▶ [Input records]:
(* ===== verification/SevSnp.v ===== *)
(** * AMD SEV-SNP ([ca2a_runtime.tee.sev_snp], [ca2a_verify.sev_snp])

    The report as cA2A sees it, its collection through configfs-TSM, and its offline
    appraisal with the channel verifier built on it.  The report's layout belongs to
    [agent_manifest]. *)
From S2P Require Export Tsm Tpm.
Import tee attestation tsm.
#[local] Open Scope N_scope.

Module sev_snp.

Definition SIG_COMPONENT_LEN : N := 72.
Definition SIG_ALGO_ECDSA_P384_SHA384 : N := 1.
Definition PLATFORM_INFO_LEN : N := 8.
Definition SEV_GUEST_DEVICE : pystr := py "/dev/sev-guest".
Definition MEASUREMENT_DIGEST_LABEL : pystr := py "sha384".

Definition failed (message : string) : exn := err AttestationFailed (py message).
Definition failed_d (message : string) (detail : pystr) : exn := err_d AttestationFailed (py message) detail.

Definition snp_report_data `{U : Unidata} (public_key nonce role : pystr) : res bytes :=
  prefix ← role_prefix SNP_PREFIX role;
  digest ← derive_binding prefix public_key nonce;
  pad_report_data digest REPORT_DATA_LEN.

Record SevSnpReport := {
  version : N;
  guest_svn : N;
  policy : N;
  vmpl : N;
  signature_algo : N;
  snp_measurement : bytes;
  report_data : bytes;
  snp_raw : bytes
}.

Section report.
Context `{E : Evidence}.

(** [SevSnpReport.signed_body], [.platform_info], [.signature_rs] *)
Definition signed_body (r : SevSnpReport) : bytes := slice 0 snp_sig_offset (snp_raw r).
Definition platform_info (r : SevSnpReport) : N :=
  le_int (slice snp_platform_info_offset (snp_platform_info_offset + PLATFORM_INFO_LEN) (snp_raw r)).
Definition signature_rs (r : SevSnpReport) : N * N :=
  (le_int (slice snp_sig_offset (snp_sig_offset + SIG_COMPONENT_LEN) (snp_raw r)),
   le_int (slice (snp_sig_offset + SIG_COMPONENT_LEN) (snp_sig_offset + 2 * SIG_COMPONENT_LEN) (snp_raw r))).

(** [SevSnpReport.parse(blob)] *)
Definition parse (blob : bytes) : res SevSnpReport :=
  shared ← translate (parse_snp_report blob) (failed_d "SEV-SNP report is malformed");
  Ok {| version := shared_version shared; guest_svn := shared_guest_svn shared;
        policy := shared_policy shared; vmpl := shared_vmpl shared;
        signature_algo := shared_signature_algo shared; snp_measurement := shared_measurement shared;
        report_data := shared_report_data shared; snp_raw := shared_raw shared |}.
End report.

Section provider.
Context `{U : Unidata, E : Evidence}.

Definition detect_snp (h : Host) : bool := tsm_available h && path_exists h SEV_GUEST_DEVICE.

Definition _require_host (h : Host) : res unit :=
  require_tsm h (py "SEV-SNP");;
  raise_if (negb (path_exists h SEV_GUEST_DEVICE))
    (err_d AttestationUnsupported (py "SEV-SNP report generation requires a non-paravisor SNP guest")
       (py "configfs-TSM is present but " ++ SEV_GUEST_DEVICE ++ py " is not. On an Azure " ++
        py "confidential VM this is expected: SNP runs behind a Hyper-V paravisor, the guest " ++
        py "cannot set REPORT_DATA, and the report is read from a vTPM NV index instead. Use the " ++
        py "tpm provider there.")).

(** [SevSnpProvider.attest] *)
Definition attest_snp (h : Host) (e : Entry) (public_key nonce role : pystr) : io AttestationReport :=
  pure_io (_require_host h);;
  expected ← pure_io (snp_report_data public_key nonce role);
  collected ← collect_report e expected PROVIDER_SEV_GUEST;
  report ← pure_io (parse collected.1);
  pure_io (raise_if (negb (bool_decide (report_data report = expected)))
    (failed_d "the report does not commit the requested key and nonce binding"
       (py "REPORT_DATA does not match the derived binding")));;
  mret {| platform := py "sev-snp";
          measurement := MEASUREMENT_DIGEST_LABEL ++ py ":" ++ hex (snp_measurement report);
          tee.public_key := public_key; tee.nonce := nonce; raw_evidence := Some (snp_raw report);
          quote_signature :=
            Some (slice snp_sig_offset (snp_sig_offset + 2 * SIG_COMPONENT_LEN) (snp_raw report));
          attestation_key_pem := None; attestation_key_chain_pem := None; tee.role := role |}.
End provider.

(** ** Appraisal *)
Section verify.
Context `{U : Unidata, E : Evidence}.

Definition verify_cert_chain (chain trusted_roots : list cert) : res unit :=
  translate (shared_verify_cert_chain chain trusted_roots)
    (failed_d "certificate chain verification failed").

(** [bool(s)] of an optional set *)
Definition some_fields (s : option (gset pystr)) : bool :=
  match s with Some s => negb (bool_decide (s = ∅)) | None => false end.
Definition matches_expected (expected : option bytes) (got : bytes) : bool :=
  match expected with Some b => bool_decide (got = b) | None => true end.

(** The signature of the report by the first certificate's key. *)
Definition check_signature (report : SevSnpReport) (vcek_chain : list cert) : res unit :=
  vcek ← or_raise (head vcek_chain) (PyExc IndexError (py "list index out of range"));
  vcek_key ← cert_public_key vcek;
  match vcek_key with
  | EcKey key =>
      let '(r, s) := signature_rs report in
      try_except (ecdsa_verify key r s (signed_body report) SHA384) (is_py InvalidSignature)
        (fun _ => Err (failed "SEV-SNP report signature failed to verify"))
  | _ => Err (failed "VCEK does not carry an elliptic-curve public key")
  end.

Definition verify_sev_snp_report (report_bytes : bytes) (vcek_chain trusted_roots : list cert)
    (expected_measurement expected_report_data : option bytes)
    (require_platform forbid_platform : option (gset pystr)) (reject_unrecognized_platform_bits : bool) :
    res SevSnpReport :=
  report ← parse report_bytes;
  raise_if (negb (signature_algo report =? SIG_ALGO_ECDSA_P384_SHA384))
    (failed_d "unsupported report signature algorithm"
       (py "algo=" ++ str_N (signature_algo report) ++ py ", expected " ++
        str_N SIG_ALGO_ECDSA_P384_SHA384));;
  verify_cert_chain vcek_chain trusted_roots;;
  check_signature report vcek_chain;;
  raise_if (negb (matches_expected expected_measurement (snp_measurement report)))
    (failed_d "measurement does not match the expected value" (py "got " ++ hex (snp_measurement report)));;
  raise_if (negb (matches_expected expected_report_data (report_data report)))
    (failed "report data does not match the expected binding");;
  (if some_fields require_platform || some_fields forbid_platform || reject_unrecognized_platform_bits then
     info ← parse_platform_info (platform_info report);
     try_except (appraise_platform_info info require_platform forbid_platform
                   reject_unrecognized_platform_bits) (fun _ => true)
       (fun exc => Err (failed_d "platform state does not satisfy the configured policy"
          (py "platform_info=0x" ++ hex_digits 16 (platform_info report) ++ py ": " ++ exn_str exc)))
   else Ok tt);;
  Ok report.

(** The closure [sev_snp_verifier] returns. *)
Definition snp_verify (chain roots : list cert) (expected_measurement : bytes) (min_guest_svn : Z)
    (required forbidden : gset pystr) (reject_unrecognized_platform_bits : bool) : Verifier :=
  fun report nonce_ =>
  evidence ← or_raise (if bool_decide (platform report = py "sev-snp") then raw_evidence report else None)
    (failed "SEV-SNP channel verification requires signed SNP evidence");
  raise_if (negb (bool_decide (nonce report = nonce_)))
    (failed "report nonce does not match the expected nonce");;
  expected_report_data ← snp_report_data (public_key report) nonce_ (role report);
  verified ← verify_sev_snp_report evidence chain roots (Some expected_measurement)
    (Some expected_report_data) (Some required) (Some forbidden) reject_unrecognized_platform_bits;
  raise_if (negb (N.land (policy verified) (N.shiftl 1 19) =? 0))
    (failed "debug-enabled SNP guests are forbidden");;
  raise_if (negb (vmpl verified =? 0)) (failed "SNP channel verification requires VMPL0");;
  raise_if (Z.of_N (guest_svn verified) <? min_guest_svn)%Z
    (failed "SNP guest SVN is below the configured minimum");;
  Ok (py "sha384:" ++ hex (snp_measurement verified)).

(** [sev_snp_verifier(...)] *)
Definition sev_snp_verifier (trusted_roots vcek_chain : list cert) (expected_measurement : bytes)
    (min_guest_svn : Z) (require_platform forbid_platform : gset pystr)
    (reject_unrecognized_platform_bits : bool) : res Verifier :=
  raise_if (negb (Nat.eqb (length expected_measurement) 48))
    (PyExc ValueError (py "expected_measurement must be a 48-byte SNP measurement"));;
  raise_if (negb ((0 <=? min_guest_svn)%Z && (min_guest_svn <=? 0xFFFFFFFF)%Z))
    (PyExc ValueError (py "min_guest_svn must be an unsigned 32-bit integer"));;
  Ok (snp_verify vcek_chain trusted_roots expected_measurement min_guest_svn require_platform
        forbid_platform reject_unrecognized_platform_bits).
End verify.
End sev_snp.
Import sev_snp.

(** The documented behaviour of [agent_manifest.parse_snp_report]: [raw] is the input. *)
Class SnpLaws (E : Evidence) := {
  shared_raw_input b s : parse_snp_report b = Ok s -> shared_raw s = b
}.

(** ** Specification *)
Section spec.
Context `{U : Unidata, E : Evidence}.

(** A report that is signed by a key that chains to a trusted root. *)
Record SnpSigned (bytes_ : bytes) (chain roots : list cert) (r : SevSnpReport) : Prop := {
  sg_parsed : parse bytes_ = Ok r;
  sg_algo : signature_algo r = SIG_ALGO_ECDSA_P384_SHA384;
  sg_chain : shared_verify_cert_chain chain roots = Ok tt;
  sg_signature : exists vcek key, head chain = Some vcek /\ cert_public_key vcek = Ok (EcKey key) /\
    ecdsa_verify key (signature_rs r).1 (signature_rs r).2 (signed_body r) SHA384 = Ok tt
}.

Definition platform_accepted (r : SevSnpReport) (required forbidden : option (gset pystr)) (reject : bool) :
    Prop :=
  some_fields required || some_fields forbidden || reject = true ->
  exists info, parse_platform_info (platform_info r) = Ok info /\
    appraise_platform_info info required forbidden reject = Ok tt.

(** What the channel verifier accepts, and the measurement it reports. *)
Record SnpReportOk (chain roots : list cert) (expected_measurement : bytes) (min_guest_svn : Z)
    (required forbidden : gset pystr) (reject : bool) (report : AttestationReport) (n m : pystr) : Prop := {
  sn_platform : platform report = py "sev-snp";
  sn_nonce : nonce report = n;
  sn_evidence : exists evidence r,
    raw_evidence report = Some evidence /\ SnpSigned evidence chain roots r /\
    snp_measurement r = expected_measurement /\
    snp_report_data (public_key report) n (role report) = Ok (report_data r) /\
    platform_accepted r (Some required) (Some forbidden) reject /\
    N.testbit (policy r) 19 = false /\ vmpl r = 0 /\ (min_guest_svn <= Z.of_N (guest_svn r))%Z /\
    m = py "sha384:" ++ hex expected_measurement
}.
End spec.

Section laws.
Context `{U : Unidata, E : Evidence}.

Lemma matches_expected_ok o b : matches_expected o b = true <-> forall x, o = Some x -> b = x.
Proof. destruct o; simpl; [rewrite bool_decide_eq_true|]; naive_solver. Qed.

▶ [Problem to work on]: Copy the entries above exactly, but only from the line holding "info ← parse_platform_info" through the line holding "raise_if (negb (bool_decide (nonce", both included.

▶ [Problem solution]:
     info ← parse_platform_info (platform_info report);
     try_except (appraise_platform_info info require_platform forbid_platform
                   reject_unrecognized_platform_bits) (fun _ => true)
       (fun exc => Err (failed_d "platform state does not satisfy the configured policy"
          (py "platform_info=0x" ++ hex_digits 16 (platform_info report) ++ py ": " ++ exn_str exc)))
   else Ok tt);;
  Ok report.

(** The closure [sev_snp_verifier] returns. *)
Definition snp_verify (chain roots : list cert) (expected_measurement : bytes) (min_guest_svn : Z)
    (required forbidden : gset pystr) (reject_unrecognized_platform_bits : bool) : Verifier :=
  fun report nonce_ =>
  evidence ← or_raise (if bool_decide (platform report = py "sev-snp") then raw_evidence report else None)
    (failed "SEV-SNP channel verification requires signed SNP evidence");
  raise_if (negb (bool_decide (nonce report = nonce_)))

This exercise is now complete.